New technology is allowing massive investment in oil drilling in North and South America, from Canada to Argentina. This article centers on the investment in the region's two largest economies, U.S. and Brazil, and its effect on energy geopolitics.
Colombia has joined the ranks of major oil exporters; there have been major discoveries in Argentina, and Chinese rigs are drilling in Cuba's waters. As the hemisphere produces more of its own oil, there is less reliance on the Mideastern supplies. The U.S. has reduced OPEC imports by over a million barrels a day since 2007.
"The hemisphere's oil boom is all the more remarkable given that two of its traditional energy powerhouses, Venezuela (considered to have larger oil reserves than Saudi Arabia) and Mexico, have largely been left out, held in check by entrenched resource nationalism.
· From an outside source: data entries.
Lemma the_stored_in_label_names_the_target_witness :
  let st := setActiveView "f1" (setFolders [mkFolder "f1" "Work" 0 None] initialApp) in
  storedInLabel st = "Work"
  /\ storedInLabel initialApp = "Library".
Proof.
  cbv zeta. split; [reflexivity|].
  apply (the_stored_in_label_names_the_target initialApp). reflexivity.
Defined.

(** ** The note card *)

Module CardMore.
Import NoteCard.

Lemma stopTts_idem c : stopTts (stopTts c) = stopTts c.
Proof. unfold stopTts. destruct (ttsAudioRef c) eqn:E; cbn; rewrite ?E; reflexivity. Qed.

Lemma stopTts_idle c :
  ttsAudioRef c = None -> ttsStatus c = ttsIdle -> activeTtsSection c = None ->
  stopTts c = c.
Proof.
  destruct c. cbn. intros -> -> ->. reflexivity.
Qed.

End CardMore.

(** X23.  [stopTts] can be called at any time: on a card that is idle
    with nothing referenced it changes nothing, calling it twice is the
    same as calling it once, and after it the card is idle with no
    active section and no source referenced, the source it referenced
    no longer sounds, and the recorded playback is as it was. *)
Theorem stopping_read_aloud_is_idempotent :
  forall c,
    NoteCard.stopTts (NoteCard.stopTts c) = NoteCard.stopTts c
    /\ (NoteCard.ttsAudioRef c = None -> NoteCard.ttsStatus c = NoteCard.ttsIdle ->
        NoteCard.activeTtsSection c = None -> NoteCard.stopTts c = c)
    /\ NoteCard.ttsStatus (NoteCard.stopTts c) = NoteCard.ttsIdle
    /\ NoteCard.activeTtsSection (NoteCard.stopTts c) = None
    /\ NoteCard.ttsAudioRef (NoteCard.stopTts c) = None
    /\ (forall src, NoteCard.ttsAudioRef c = Some src ->
                    ~ In src (NoteCard.sounding (NoteCard.stopTts c)))
    /\ NoteCard.isPlaying (NoteCard.stopTts c) = NoteCard.isPlaying c
    /\ NoteCard.audioRef (NoteCard.stopTts c) = NoteCard.audioRef c.
Proof.
  intros c. split; [apply CardMore.stopTts_idem|].
  split; [apply CardMore.stopTts_idle|].
  unfold NoteCard.stopTts. destruct (NoteCard.ttsAudioRef c) as [src|] eqn:E; cbn;
    repeat split; try discriminate; try assumption.
  intros s [= <-] H. apply filter_In in H as [_ H]. now rewrite Nat.eqb_refl in H.
Qed.

Lemma stopping_read_aloud_is_idempotent_witness :
  NoteCard.stopTts (NoteCard.mount (spoken "a")) = NoteCard.mount (spoken "a").
Proof.
  apply (stopping_read_aloud_is_idempotent (NoteCard.mount (spoken "a"))); reflexivity.
Defined.

(** X24.  Speech is never requested for nothing.  When [handleReadAloud]
    goes on to call [generateSpeech], the text it passes is not empty,
    and it is the summary for the summary section and, for the
    transcription section, the translation when there is a non-empty
    one and the original transcription otherwise; the card is then
    loading with that section marked.  When no request is made the card
    is idle.  Pressing the button of the section that is playing makes
    no request: it only stops the read-aloud. *)
Theorem speech_is_requested_for_text_only :
  forall section c,
    (forall text,
        snd (NoteCard.handleReadAloud section c) = Some text ->
        text <> ""
        /\ match section with
           | NoteCard.secSummary => n_summary (NoteCard.note c) = Some text
           | NoteCard.secTranscription =>
               (n_translatedTranscription (NoteCard.note c) = Some text
                \/ (Js.truthyOS (n_translatedTranscription (NoteCard.note c)) = false
                    /\ n_transcription (NoteCard.note c) = text))
           end
        /\ NoteCard.ttsStatus (fst (NoteCard.handleReadAloud section c)) = NoteCard.ttsLoading
        /\ NoteCard.activeTtsSection (fst (NoteCard.handleReadAloud section c))
           = Some section)
    /\ (snd (NoteCard.handleReadAloud section c) = None ->
        NoteCard.ttsStatus (fst (NoteCard.handleReadAloud section c)) = NoteCard.ttsIdle)
    /\ (NoteCard.ttsStatus c = NoteCard.ttsPlaying ->
        NoteCard.activeTtsSection c = Some section ->
        NoteCard.handleReadAloud section c = (NoteCard.stopTts c, None)).
Proof.
  intros section c. destruct c as [n ip ts act ref ctxr aref so al].
  unfold NoteCard.handleReadAloud, NoteCard.stopTts. cbn [NoteCard.note NoteCard.ttsStatus
    NoteCard.activeTtsSection NoteCard.ttsAudioRef NoteCard.isPlaying NoteCard.audioRef].
  assert (Htext : forall text,
             Js.truthyOS (NoteCard.textToRead section n) = true ->
             NoteCard.textToRead section n = Some text ->
             text <> ""
             /\ match section with
                | NoteCard.secSummary => n_summary n = Some text
                | NoteCard.secTranscription =>
                    n_translatedTranscription n = Some text
                    \/ (Js.truthyOS (n_translatedTranscription n) = false
                        /\ n_transcription n = text)
                end).
  { intros text Et Htext. rewrite Htext in Et. split; [intros ->; discriminate|].
    unfold NoteCard.textToRead in Htext. destruct section; [exact Htext|].
    destruct (Js.truthyOS (n_translatedTranscription n)) eqn:Etr.
    - now left.
    - right. split; [reflexivity | congruence]. }
  split; [|split].
  - intros text.
    destruct ts, act as [s0|]; try destruct (NoteCard.sectionEqb s0 section);
      destruct ref, ip, aref; cbn -[NoteCard.textToRead Js.truthyOS];
      try (intros H; discriminate H);
      (destruct (Js.truthyOS (NoteCard.textToRead section n)) eqn:Et;
       cbn -[NoteCard.textToRead Js.truthyOS]; [|intros H; discriminate H];
       intros H; destruct (Htext text eq_refl H) as [H1 H2];
       split; [exact H1 | split; [exact H2 | split; reflexivity]]).
  - destruct ts, act as [s0|]; try destruct (NoteCard.sectionEqb s0 section);
      destruct ref, ip, aref; cbn -[NoteCard.textToRead Js.truthyOS];
      try (intros _; reflexivity);
      (destruct (Js.truthyOS (NoteCard.textToRead section n)) eqn:Et;
       cbn -[NoteCard.textToRead Js.truthyOS];
       [intros H; rewrite H in Et; discriminate | intros _; reflexivity]).
  - cbn. intros -> [= ->]. destruct section; reflexivity.
Qed.

Lemma speech_is_requested_for_text_only_witness :
  snd (NoteCard.handleReadAloud NoteCard.secTranscription (NoteCard.mount (spoken "a")))
  = Some "buy milk"
  /\ "buy milk" <> "".
Proof.
  split; [reflexivity|].
  destruct (speech_is_requested_for_text_only NoteCard.secTranscription
              (NoteCard.mount (spoken "a"))) as [Hreq _].
  apply (Hreq "buy milk"). reflexivity.
Defined.

Lemma stopTts_alerts c : NoteCard.cardAlerts (NoteCard.stopTts c) = NoteCard.cardAlerts c.
Proof. unfold NoteCard.stopTts. now destruct (NoteCard.ttsAudioRef c). Qed.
The challenges of tapping Brazil's new offshore fields, located beneath 6,000 feet of water and salt beds formed by the evaporation of ancient oceans, are even greater (than those in North Dakota and Texas). Petrobras, which has ambitions of surpassing ExxonMobil as the world's largest publicly traded oil company, is investing more than $200 billion to meet its goals."
"To some degree, we're going to see a new rebalancing, with the Western Hemisphere moving back to self-sufficiency", said Daniel Yergin, an American oil historian. (See NYT book review of his latest book, The Quest).